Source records
+---+
Lemma removeTrack_absent (tracks : list Track) (i : string) :
  Forall (fun t => id t <> i) tracks -> removeTrack tracks i = tracks.
Proof.
  unfold removeTrack. induction 1 as [|t tracks Ht _ IH]; [reflexivity|].
  rewrite filter_cons_True.
  - rewrite IH. reflexivity.
  - destruct (String.eqb_spec (id t) i) as [E|E]; [contradiction | exact I].
Qed.

(** X18.  [updateTrack] and [removeTrack] act on the tracks with the given id and
    on no other.  An update keeps the number and the order of the tracks: the
    track at each position is merged with the update if it has the id and is
    untouched otherwise, so an id that no track has changes nothing.  A removal
    keeps exactly the tracks with another id, in their order; removing an id
    that no track has changes nothing, and removing the track just added, its
    id being new, gives back the list. *)
Theorem updateTrack_removeTrack (tracks : list Track) (i : string)
    (u : TrackUpdates) (decoded : AudioBuffer) :
  length (updateTrack tracks i u) = length tracks /\
  (forall k t, tracks !! k = Some t ->
     updateTrack tracks i u !! k = Some (if String.eqb (id t) i then spread t u else t)) /\
  (new_id u = None -> map id (updateTrack tracks i u) = map id tracks) /\
  (Forall (fun t => id t <> i) tracks -> updateTrack tracks i u = tracks) /\
  (forall t, t ∈ removeTrack tracks i <-> t ∈ tracks /\ id t <> i) /\
  sublist (removeTrack tracks i) tracks /\
  (Forall (fun t => id t <> i) tracks ->
   removeTrack tracks i = tracks /\
   removeTrack (addTrackToStudio tracks i decoded) i = tracks).
Proof.
  split; [apply length_map|].
  split.
  { intros k t Hk. rewrite updateTrack_lookup, Hk. reflexivity. }
  split.
  { intros Hid. unfold updateTrack. rewrite map_map. apply map_ext.
    intros t. destruct (String.eqb (id t) i); [|reflexivity].
    unfold spread. simpl. rewrite Hid. reflexivity. }
  split.
  { intros Habs. unfold updateTrack. rewrite <- (map_id tracks) at 2.
    apply map_ext_Forall. eapply Forall_impl; [exact Habs|].
    intros t Ht. simpl. destruct (String.eqb_spec (id t) i); [contradiction|].
    reflexivity. }
  split; [apply elem_of_removeTrack|].
  split; [apply sublist_filter|].
  intros Habs. split; [apply removeTrack_absent, Habs|].
  unfold addTrackToStudio, removeTrack. rewrite filter_app.
  fold (removeTrack tracks i). rewrite (removeTrack_absent tracks i Habs).
  rewrite filter_cons_False by (simpl; rewrite String.eqb_refl; intros []).
  rewrite filter_nil. apply app_nil_r.
Qed.
(* ===================================================================== *)
(** * Further properties of mapping tables                                *)
(* ===================================================================== *)


Lemma validated_entry (availableSteps : gset string) (p key : string)
  (mapping : JValue) :
  (forall issue, In issue (mappingIssues availableSteps p (key, mapping)) ->
                 severity issue = Warning) ->
  exists entry, buildMappingEntry (key, mapping) = Ok (key, entry)
                /\ translatedAs availableSteps mapping entry.
Proof.
  unfold mappingIssues, translatedAs. intros H.
  destruct (negb (Js.truthy mapping) || negb (Js.typeofObject mapping)) eqn:Eg.
  { specialize (H _ (or_introl eq_refl)). discriminate. }
  assert (Hb : buildMappingEntry (key, mapping)
               = if Js.hasProp "value" mapping
                 then Ok (key, MapValue (Js.getProp mapping "value"))
                 else if isFrom (Js.getProp mapping "from") "requestContext"
                 then Ok (key, MapRequestContextPath (Js.getProp mapping "path")
                                 (toZod (JObj [])))
                 else if isFrom (Js.getProp mapping "from") "init"
                 then Ok (key, MapInitData (Js.getProp mapping "path"))
                 else Ok (key, MapStep (Js.getProp mapping "stepId")
                                 (Js.getProp mapping "path"))).
  { apply orb_false_iff in Eg as [Et Eo].
    destruct mapping; try reflexivity; discriminate. }
  rewrite Hb. clear Hb.
  destruct (Js.hasProp "value" mapping); [eauto|].
  destruct (isFrom (Js.getProp mapping "from") "requestContext") eqn:Erc.
  { eexists. split; [reflexivity|]. left. now split. }
  destruct (isFrom (Js.getProp mapping "from") "init") eqn:Ei.
  { eexists. split; [reflexivity|]. right. left. now split. }
  destruct (isFrom (Js.getProp mapping "from") "step") eqn:Es.
  - cbn [andb negb app] in H.
    destruct (unknownStep availableSteps (Js.getProp mapping "stepId")) eqn:Eu.
    { specialize (H _ (or_introl eq_refl)). discriminate. }
    unfold unknownStep in Eu.
    destruct (Js.getProp mapping "stepId") as [[| | |stepId| |]|] eqn:Eid;
      try discriminate.
    apply negb_false_iff, bool_decide_eq_true in Eu.
    eexists. split; [reflexivity|]. right. right. split; [reflexivity|].
    now exists stepId.
  - cbn [andb negb app] in H.
    specialize (H _ (or_introl eq_refl)). discriminate.
Qed.

Lemma validated_tables (mappings : list (string * JValue))
  (availableSteps : gset string) (p : string) :
  (forall issue, In issue (validateMappings mappings availableSteps p) ->
                 severity issue = Warning) ->
  exists config,
    buildMapping mappings = Ok config
    /\ Forall2 (fun entry out =>
                  fst out = fst entry
                  /\ translatedAs availableSteps (snd entry) (snd out))
         mappings config.
Proof.
  unfold validateMappings, buildMapping.
  induction mappings as [|[key mapping] mappings IH]; intros H.
  - exists []. split; [reflexivity | constructor].
  - cbn [flat_map] in H.
    destruct (validated_entry availableSteps p key mapping) as (entry & He & Ht).
    { intros issue Hin. apply H. apply in_or_app. now left. }
    destruct IH as (config & Hc & Hf).
    { intros issue Hin. apply H. apply in_or_app. now right. }
    exists ((key, entry) :: config). rewrite mapR_cons, He, Hc.
    split; [reflexivity|]. constructor; [now split | exact Hf].
Qed.
Lemma count_flags_spec (flags : list string) (line : string) (c : Counter.t) :
  incl (keys (count_flags flags line c)) (keys c ++ flags) /\
  (Counter.sum (count_flags flags line c)
   <= Counter.sum c + List.length flags)%nat.
Proof.
  unfold count_flags. revert c.
  induction flags as [|f flags IH]; intros c; cbn [fold_left List.length].
  - split; [|lia]. intros k Hk. apply in_or_app. now left.
  - destruct (IH (if contains f line then Counter.incr f c else c))
      as (Hk & Hs).
    split.
    + intros k Hin. apply Hk in Hin. apply in_app_or in Hin.
      apply in_or_app. destruct Hin as [Hin|Hin]; [|right; now right].
      destruct (contains f line); [|now left].
      apply incr_keys_In in Hin. destruct Hin as [->|Hin];
        [right; now left | now left].
    + destruct (contains f line); [rewrite sum_incr in Hs|]; lia.
Qed.

(** X14.  The keys of the counter of flags are loaded flags, and its
    counts add up to at most the total times the number of flags. *)
Theorem flag_matches_are_bounded (w : World) (h : Z) (r : Metrics) :
  collect_metrics w h = Ok r ->
  incl (keys (custom_flags r)) (load_flags w) /\
  (Counter.sum (custom_flags r) <= total r * List.length (load_flags w))%nat.
Proof.
  apply (collect_metrics_inv_flags
           (fun m => incl (keys (custom_flags m)) (load_flags w) /\
                     (Counter.sum (custom_flags m)
                      <= total m * List.length (load_flags w))%nat)).
  - cbn. split; [intros k [] | lia].
  - intros line t m m' _ (Hk & Hs) H. apply process_line_ok in H.
    destruct H as (ip & user & status & ts & _ & _ & _ & _ & -> & _ & _ & _
                   & _ & _ & ->).
    destruct (count_flags_spec (load_flags w) line (custom_flags m))
      as (Hk' & Hs').
    split.
    + intros k Hin. apply Hk' in Hin. apply in_app_or in Hin.
      destruct Hin as [Hin|Hin]; [now apply Hk | exact Hin].
    + lia.
Qed.


Lemma flag_matches_are_bounded_witness :
  exists r,
    collect_metrics flagged_world 1 = Ok r /\
    incl (keys (custom_flags r)) (load_flags flagged_world) /\
    (Counter.sum (custom_flags r)
     <= total r * List.length (load_flags flagged_world))%nat /\
    custom_flags r = [("SQLI_ATTEMPT", 1%nat)].
Proof.
  destruct (collect_metrics flagged_world 1) as [r|e] eqn:E;
    [|vm_compute in E; discriminate].
  exists r. split; [reflexivity|].
  destruct (flag_matches_are_bounded flagged_world 1 r E) as (Hk & Hs).
  split; [exact Hk|]. split; [exact Hs|].
  vm_compute in E. inversion E. reflexivity.
Defined.

(** ** Why the aggregation fails *)






(** ** The route *)

(** X15.  A window of digits and an upper-case [H] passes the validation
    of the route and is answered, on the Python path, with status 200 and
    the message of the [ValueError] of [int], whatever the logs hold. *)
Theorem uppercase_window_is_answered_with_an_error (w w24 : World)
  (run : ScriptRun) (ds : string) :
  all_digits ds = true -> ds <> EmptyString ->
  metrics w w24 run (Some (ds ++ "H")) false = Response (Message ValueError).
Proof.
  intros Hd Hne. destruct (uppercase_window_raises ds Hd Hne) as (Hf & Hw).
  unfold metrics. rewrite Hf. cbn [negb].
  unfold export_metrics. rewrite Hw. reflexivity.
Qed.

Lemma uppercase_window_is_answered_with_an_error_witness :
  all_digits "6" = true /\ ("6" <> EmptyString) /\
  metrics sample_world sample_world TimedOut (Some "6H") false
  = Response (Message ValueError).
Proof.
  split; [reflexivity|]. split; [discriminate|].
  apply (uppercase_window_is_answered_with_an_error
           sample_world sample_world TimedOut "6");
    [reflexivity | discriminate].
Defined.

(** X16.  A window that reaches before the first day of the calendar
    makes the export raise [OverflowError], before any file is read. *)
Theorem window_beyond_the_calendar (w w24 : World) (window : string)
  (hours : Z) :
  window_hours window = Ok hours ->
  now w - 3600 * hours < 86400 ->
  export_metrics w w24 window = Raise OverflowError.
Proof.
  intros Hh Hlow. unfold export_metrics. rewrite Hh. cbn [bind].
  unfold collect_metrics, sub_hours.
  destruct (999999999 <? _); [reflexivity|].
  assert (E : (date (now w - 3600 * hours) <? 1) = true).
  { apply Z.ltb_lt. unfold date. apply Z.div_lt_upper_bound; lia. }
  rewrite E. reflexivity.
Qed.

Lemma window_beyond_the_calendar_witness :
  window_hours "99999999h" = Ok 99999999 /\
  now sample_world - 3600 * 99999999 < 86400 /\
  export_metrics sample_world sample_world "99999999h" = Raise OverflowError.
Proof.
  split; [vm_compute; reflexivity|]. split; [vm_compute; reflexivity|].
  apply (window_beyond_the_calendar sample_world sample_world
           "99999999h" 99999999); vm_compute; reflexivity.
Defined.

(** ** The files that matter *)

Lemma for_each_ext {A S : Type} (f g : A -> S -> result S) (xs : list A) :
  (forall x acc, In x xs -> f x acc = g x acc) ->
  forall acc, for_each f xs acc = for_each g xs acc.
Proof.
  induction xs as [|x xs IH]; intros Hfg acc; [reflexivity|].
  cbn [for_each]. rewrite (Hfg x acc) by now left.
  destruct (g x acc) as [acc1|e]; cbn [bind]; [|reflexivity].
  apply IH. intros y acc2 Hy. apply Hfg. now right.
Qed.
(** C7. The refund never reads the secret: two simulators built from
    different secrets and the same keys return the same verdict and
    write the same report for every candidate key, height and timeout;
    and on any object, overwriting the attributes [secret] and
    [secret_hash] changes neither. *)
Theorem refund_ignores_secret secret1 secret2 alice bob out pk h T :
  (result (validate_bob_refund pk h T (constructed secret1 alice bob out)) =
   result (validate_bob_refund pk h T (constructed secret2 alice bob out))
   /\ stdout (after (validate_bob_refund pk h T
                       (constructed secret1 alice bob out))) =
      stdout (after (validate_bob_refund pk h T
                       (constructed secret2 alice bob out))))
  /\ forall (w : world) (v v' : value),
       let w' := {| self_dict :=
                      <["secret" := v]> (<["secret_hash" := v']> (self_dict w));
                    stdout := stdout w |} in
       result (validate_bob_refund pk h T w') =
       result (validate_bob_refund pk h T w)
       /\ stdout (after (validate_bob_refund pk h T w')) =
          stdout (after (validate_bob_refund pk h T w)).
Proof.
  split.
  - rewrite !refund_run. split; reflexivity.
  - intros w v v' w'. apply validate_bob_refund_reads.
    + subst w'; cbn [self_dict]. by simplify_map_eq.
    + subst w'; cbn [self_dict]. by simplify_map_eq.
    + subst w'; cbn [self_dict]. by simplify_map_eq.
    + reflexivity.
Qed.

(** C8. [hash160] is RIPEMD160 applied to the SHA256 digest of the bytes
    of its argument, and the constructor stores SHA256 of the secret
    and [hash160] of each key, all rendered in hexadecimal; the stored
    commitments are a function of the constructor's arguments alone, so
    equal arguments give equal commitments whatever the process has
    printed before. *)
Theorem commitments_are_the_stated_digests secret alice bob out :
  (forall data : string, hash160 data = hex (spec_H160 (encode data)))
  /\ self_dict (constructed secret alice bob out) !! "secret_hash"
     = Some (VStr (hex (spec_H (encode secret))))
  /\ self_dict (constructed secret alice bob out) !! "alice_pubkey_hash"
     = Some (VStr (hex (spec_H160 (encode alice))))
  /\ self_dict (constructed secret alice bob out) !! "bob_pubkey_hash"
     = Some (VStr (hex (spec_H160 (encode bob))))
  /\ (forall out' : list string,
        self_dict (constructed secret alice bob out')
        = self_dict (constructed secret alice bob out)).
Proof.
  rewrite constructed_dict.
  rewrite fields_secret_hash, fields_alice_pubkey_hash,
          fields_bob_pubkey_hash.
  repeat split.
Qed.

(** C10. Only the digest of the candidate key matters: two candidate
    keys with the same [hash160] get the same returned value from
    [validate_alice_claim] and from [validate_bob_refund], on any
    object and for any other arguments; the comparison of the raw key
    with the stored key does not enter the returned value. *)
Theorem verdict_depends_on_key_digest_only pk1 pk2 :
  hash160 pk1 = hash160 pk2 ->
  forall (w : world) (ps : string) (h T : Z),
    result (validate_alice_claim ps pk1 h w) =
    result (validate_alice_claim ps pk2 h w)
    /\ result (validate_bob_refund pk1 h T w) =
       result (validate_bob_refund pk2 h T w).
Proof.
  intros E w ps h T.
  rewrite !validate_alice_claim_result, !validate_bob_refund_result, E.
  split; reflexivity.
Qed.

(** C3, as the code has it: the constructor takes a secret and two
    keys and no timeout, checks none of them and never raises, so every
    string, the empty one included, is accepted and stored as given;
    the timeout is an argument of [validate_bob_refund], which returns
    a verdict for every integer, negative ones included. *)
Theorem construction_accepts_every_input secret alice bob out :
  result (HTLCSimulator secret alice bob out) = Returned tt
  /\ self_dict (constructed secret alice bob out) !! "secret"
     = Some (VStr secret)
  /\ self_dict (constructed secret alice bob out) !! "alice_pubkey"
     = Some (VStr alice)
  /\ self_dict (constructed secret alice bob out) !! "bob_pubkey"
     = Some (VStr bob)
  /\ forall (pk : string) (h T : Z),
       result (validate_bob_refund pk h T (constructed secret alice bob out))
       = Returned (timeout_elapsed h T && identity_match pk bob).
Proof.
  rewrite constructed_dict.
  rewrite fields_secret, fields_alice_pubkey, fields_bob_pubkey.
  split; [reflexivity|]. split; [reflexivity|].
  split; [reflexivity|]. split; [reflexivity|].
  intros pk h T. apply refund_verdict.
Qed.

(** C4, as the code has it: each evaluation returns the bare boolean
    [A and B] of its two sub-checks, and reports the sub-checks on
    standard output instead, both of them on every call and in this
    order: for a claim the line [Secret Hash Match] and later the line
    [Public Key Hash Match]; for a refund the line [Timeout Check] and
    later the line [Public Key Hash Match]. *)
Theorem verdict_is_a_boolean_and_subchecks_are_printed
    secret alice bob out ps pk h T :
  (result (validate_alice_claim ps pk h (constructed secret alice bob out))
   = Returned (secret_match ps secret && identity_match pk alice)
   /\ exists l1 l2 l3 : list string,
        stdout (after (validate_alice_claim ps pk h
                         (constructed secret alice bob out))) =
        (out ++ l1
             ++ ["Secret Hash Match: "
                   +:+ str_of_bool (secret_match ps secret)]
             ++ l2
             ++ ["Public Key Hash Match: "
                   +:+ str_of_bool (identity_match pk alice)]
             ++ l3)%list)
  /\ (result (validate_bob_refund pk h T (constructed secret alice bob out))
      = Returned (timeout_elapsed h T && identity_match pk bob)
      /\ exists l1 l2 l3 : list string,
           stdout (after (validate_bob_refund pk h T
                            (constructed secret alice bob out))) =
           (out ++ l1
                ++ ["Timeout Check: "
                      +:+ str_of_bool (timeout_elapsed h T)]
                ++ l2
                ++ ["Public Key Hash Match: "
                      +:+ str_of_bool (identity_match pk bob)]
                ++ l3)%list).
Proof.
  split; split.
  - apply claim_verdict.
  - rewrite claim_run. unfold after; cbn [snd stdout]. unfold alice_report.
    eexists [_; _; _], [_; _; _], [_; _; _]. reflexivity.
  - apply refund_verdict.
  - rewrite refund_run. unfold after; cbn [snd stdout]. unfold bob_report.
    eexists [_; _; _], [_; _; _; _], [_; _]. reflexivity.
Qed.

(** C9, as the code has it: construction writes nothing and raises
    nothing; neither evaluation assigns any attribute, so the instance
    dictionary, with every commitment, both keys and [current_block],
    is the same after the call as before, on any object; but every
    evaluation writes to standard output: it makes eleven [print] calls,
    which write fifteen lines of text for a claim and fourteen for a
    refund. *)
Theorem evaluations_print_and_do_not_mutate
    secret alice bob out ps pk h T :
  HTLCSimulator secret alice bob out
    = (Returned tt, {| self_dict := fields secret alice bob; stdout := out |})
  /\ (forall w : world,
        self_dict (after (validate_alice_claim ps pk h w)) = self_dict w
        /\ self_dict (after (validate_bob_refund pk h T w)) = self_dict w)
  /\ (exists report : list string,
        length report = 11%nat
        /\ count_lines (written report) = 15%nat
        /\ stdout (after (validate_alice_claim ps pk h
                            (constructed secret alice bob out)))
           = (out ++ report)%list)
  /\ (exists report : list string,
        length report = 11%nat
        /\ count_lines (written report) = 14%nat
        /\ stdout (after (validate_bob_refund pk h T
                            (constructed secret alice bob out)))
           = (out ++ report)%list).
Proof.
  split; [reflexivity|]. split.
  - intros w. split.
    + apply validate_alice_claim_frame.
    + apply validate_bob_refund_frame.
  - rewrite claim_run, refund_run. unfold after; cbn [snd stdout].
    split; eexists.
    + split; [apply alice_report_lines|].
      split; [apply alice_report_lines | reflexivity].
    + split; [apply bob_report_lines|].
      split; [apply bob_report_lines | reflexivity].
Qed.
(** * Techpedia dashboard: cart, checkout, catalog administration,
      brands, categories, users and token revocation.

    A shallow embedding of the route handlers of the repository over an
    explicit relational store.  Every handler is a function from the store
    and the request to the new store and the HTTP response; an exception
    caught by a handler's [try]/[catch] is the 500 answer of that handler,
    with the store as it was when the exception was raised.

    Conventions.
    - Tables are lists of rows in insertion order; [findMany] is [filter],
      [findFirst] and [findUnique] are [find].
    - Prisma [Int] columns are [Z] (the 32-bit range of the column is not
      modelled), [Float] columns and JavaScript numbers are the rationals
      they denote ([Q]); no theorem below uses a law of arithmetic on
      prices, only that the same expression is evaluated.
    - Columns that no handler reads ([createdAt], [updatedAt], the [id] of
      [OrderItem], [InvalidToken] and [ProductReview]) are left out.
    - What a request gets from outside the store (the JWT library, the
      payment gateway, the image host, the uuid drawn for a new row, the
      clock) is the [Env] of that request.  So is what a handler hands to
      the Prisma client without deciding it: [data: body] of the JSON
      product update when the body names more than scalar columns, a
      number that is no integer for an [Int] column, an object for a
      [String] column.  The primary keys, unique columns and relations of
      the schema hold of whatever the client writes there.
    - The product routes exist in two generations, with JSON bodies and
      with multipart forms; both are embedded. *)

From Stdlib Require Import List String Ascii ZArith QArith Qround Bool Lia.
Import ListNotations.
Open Scope string_scope.
Open Scope Z_scope.

(** ** JavaScript values of a parsed JSON body *)

Inductive JsVal : Type :=
| JUndefined
| JNull
| JBool (b : bool)
| JNum (q : Q)
| JStr (s : string)
| JObj.

(** [!v] is [negb (truthy v)]. *)
Definition truthy (v : JsVal) : bool :=
  match v with
  | JUndefined | JNull => false
  | JBool b => b
  | JNum q => negb (Qeq_bool q 0)
  | JStr s => negb (s =? "")%string
  | JObj => true
  end.

(** [typeof v === "number"]. *)
Definition isNumber (v : JsVal) : bool :=
  match v with JNum _ => true | _ => false end.

(** [Number.isInteger(q)]. *)
Definition isInteger (q : Q) : bool := Qeq_bool q (inject_Z (Qfloor q)).

Definition Qltb (a b : Q) : bool := negb (Qle_bool b a).

(** [v < n] and [v <= n] for a [v] already known to be a number. *)
Definition js_lt (v : JsVal) (n : Q) : bool :=
  match v with JNum q => Qltb q n | _ => false end.

Definition js_le (v : JsVal) (n : Q) : bool :=
  match v with JNum q => Qle_bool q n | _ => false end.

(** [s.split(sep)] for a one-character separator. *)
Fixpoint split (sep : ascii) (s : string) : list string :=
  match s with
  | EmptyString => [EmptyString]
  | String c r =>
      if Ascii.eqb c sep then EmptyString :: split sep r
      else match split sep r with
           | h :: t => String c h :: t
           | [] => [String c EmptyString]
           end
  end.

Definition startsWith (s p : string) : bool := prefix p s.

(** ** Data model (prisma schema) *)

Definition Id := string.

Inductive Role : Type := ADMIN | CUSTOMER.

Definition Role_eqb (a b : Role) : bool :=
  match a, b with
  | ADMIN, ADMIN | CUSTOMER, CUSTOMER => true
  | _, _ => false
  end.

Inductive PaymentStatus : Type := PENDING | PAID | FAILED.

Record User : Type := {
  user_id : Id;
  user_name : string;
  user_email : string;
  user_password : string;
  user_role : Role }.

Record InvalidToken : Type := {
  it_token : string;
  it_userId : Id;
  it_expiresAt : Z }.

Record Brand : Type := { brand_id : Id; brand_name : string }.

Record Category : Type := { category_id : Id; category_name : string }.

Record Product : Type := {
  product_id : Id;
  product_name : string;
  product_description : string;
  product_price : Q;
  product_stock : Z;
  product_imageUrl : string;
  product_brandId : Id;
  product_categoryId : Id }.

Record ProductReview : Type := {
  pr_userId : Id;
  pr_productId : Id;
  pr_rating : Z;
  pr_comment : string }.

Record CartItem : Type := {
  ci_id : Id;
  ci_userId : Id;
  ci_productId : Id;
  ci_quantity : Z }.
(** Only [init], [change_project] and [change_mode] touch the service:
    every other frame leaves it exactly as it was. *)
Theorem other_frames_keep_service (env : Env) (agent_service : option AgentService)
    (data : Frame) :
  data_type data <> Some "init" ->
  data_type data <> Some "change_project" ->
  data_type data <> Some "change_mode" ->
  snd (websocket_step env agent_service data) = agent_service.
Proof.
  intros H1 H2 H3. unfold websocket_step. frame_type data; try congruence; auto.
  - destruct agent_service as [svc|]; auto.
    destruct (String.eqb (get (data_content data) "") ""); auto.
    destruct (stream_response env svc _ _); auto.
  - destruct agent_service as [svc|]; auto.
Qed.

Lemma other_frames_keep_service_witness :
  snd (websocket_step Scenarios.env_ok Scenarios.ready Frames.get_mode_frame)
  = Scenarios.ready.
Proof.
  apply (other_frames_keep_service Scenarios.env_ok Scenarios.ready
           Frames.get_mode_frame); simpl; discriminate.
Defined.

End Gate.

(* ================================================================= *)
(** ** Building and rebuilding the agent *)

Section Rebuild.

Lemma initialize_agent_tools (env : Env) (self self' : AgentService) :
  _initialize_agent env self = (self', None) ->
  exists a,
    agent self' = Some a /\
    map tool_name (agent_tools a)
    = ["read_real_file"; "write_real_file"; "list_real_files"; "edit_real_file"] /\
    map subagent_name (agent_subagents a)
    = ["planning-agent"; "writing-agent"; "editing-agent"] /\
    map (fun s => map tool_name (subagent_tools s)) (agent_subagents a)
    = [ ["read_real_file"; "write_real_file"; "list_real_files"];
        ["read_real_file"; "write_real_file"; "edit_real_file"];
        ["read_real_file"; "edit_real_file"] ] /\
    Forall (fun t => tool_root t = resolve env (project_path self))
      (agent_tools a ++ flat_map subagent_tools (agent_subagents a)).
Proof.
  unfold _initialize_agent. destruct (get_default_model env) as [e|model];
    [intros H; discriminate|].
  match goal with |- context [async_create_deep_agent env ?b] =>
    destruct (async_create_deep_agent env b) as [e|] end;
    intros H; [discriminate|]. injection H as <-. simpl.
  eexists. split; [reflexivity|]. simpl. repeat split.
  repeat constructor.
Qed.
+---+
ACTIVITY >>
Nothing should appear in the answer except the lines above from the line with "it_token : string;" through the line with "map subagent_name (agent_subagents a)", both included, written out exactly.

REPLY >>
  it_token : string;
  it_userId : Id;
  it_expiresAt : Z }.

Record Brand : Type := { brand_id : Id; brand_name : string }.

Record Category : Type := { category_id : Id; category_name : string }.

Record Product : Type := {
  product_id : Id;
  product_name : string;
  product_description : string;
  product_price : Q;
  product_stock : Z;
  product_imageUrl : string;
  product_brandId : Id;
  product_categoryId : Id }.

Record ProductReview : Type := {
  pr_userId : Id;
  pr_productId : Id;
  pr_rating : Z;
  pr_comment : string }.

Record CartItem : Type := {
  ci_id : Id;
  ci_userId : Id;
  ci_productId : Id;
  ci_quantity : Z }.
(** Only [init], [change_project] and [change_mode] touch the service:
    every other frame leaves it exactly as it was. *)
Theorem other_frames_keep_service (env : Env) (agent_service : option AgentService)
    (data : Frame) :
  data_type data <> Some "init" ->
  data_type data <> Some "change_project" ->
  data_type data <> Some "change_mode" ->
  snd (websocket_step env agent_service data) = agent_service.
Proof.
  intros H1 H2 H3. unfold websocket_step. frame_type data; try congruence; auto.
  - destruct agent_service as [svc|]; auto.
    destruct (String.eqb (get (data_content data) "") ""); auto.
    destruct (stream_response env svc _ _); auto.
  - destruct agent_service as [svc|]; auto.
Qed.

Lemma other_frames_keep_service_witness :
  snd (websocket_step Scenarios.env_ok Scenarios.ready Frames.get_mode_frame)
  = Scenarios.ready.
Proof.
  apply (other_frames_keep_service Scenarios.env_ok Scenarios.ready
           Frames.get_mode_frame); simpl; discriminate.
Defined.

End Gate.

(* ================================================================= *)
(** ** Building and rebuilding the agent *)

Section Rebuild.

Lemma initialize_agent_tools (env : Env) (self self' : AgentService) :
  _initialize_agent env self = (self', None) ->
  exists a,
    agent self' = Some a /\
    map tool_name (agent_tools a)
    = ["read_real_file"; "write_real_file"; "list_real_files"; "edit_real_file"] /\
    map subagent_name (agent_subagents a)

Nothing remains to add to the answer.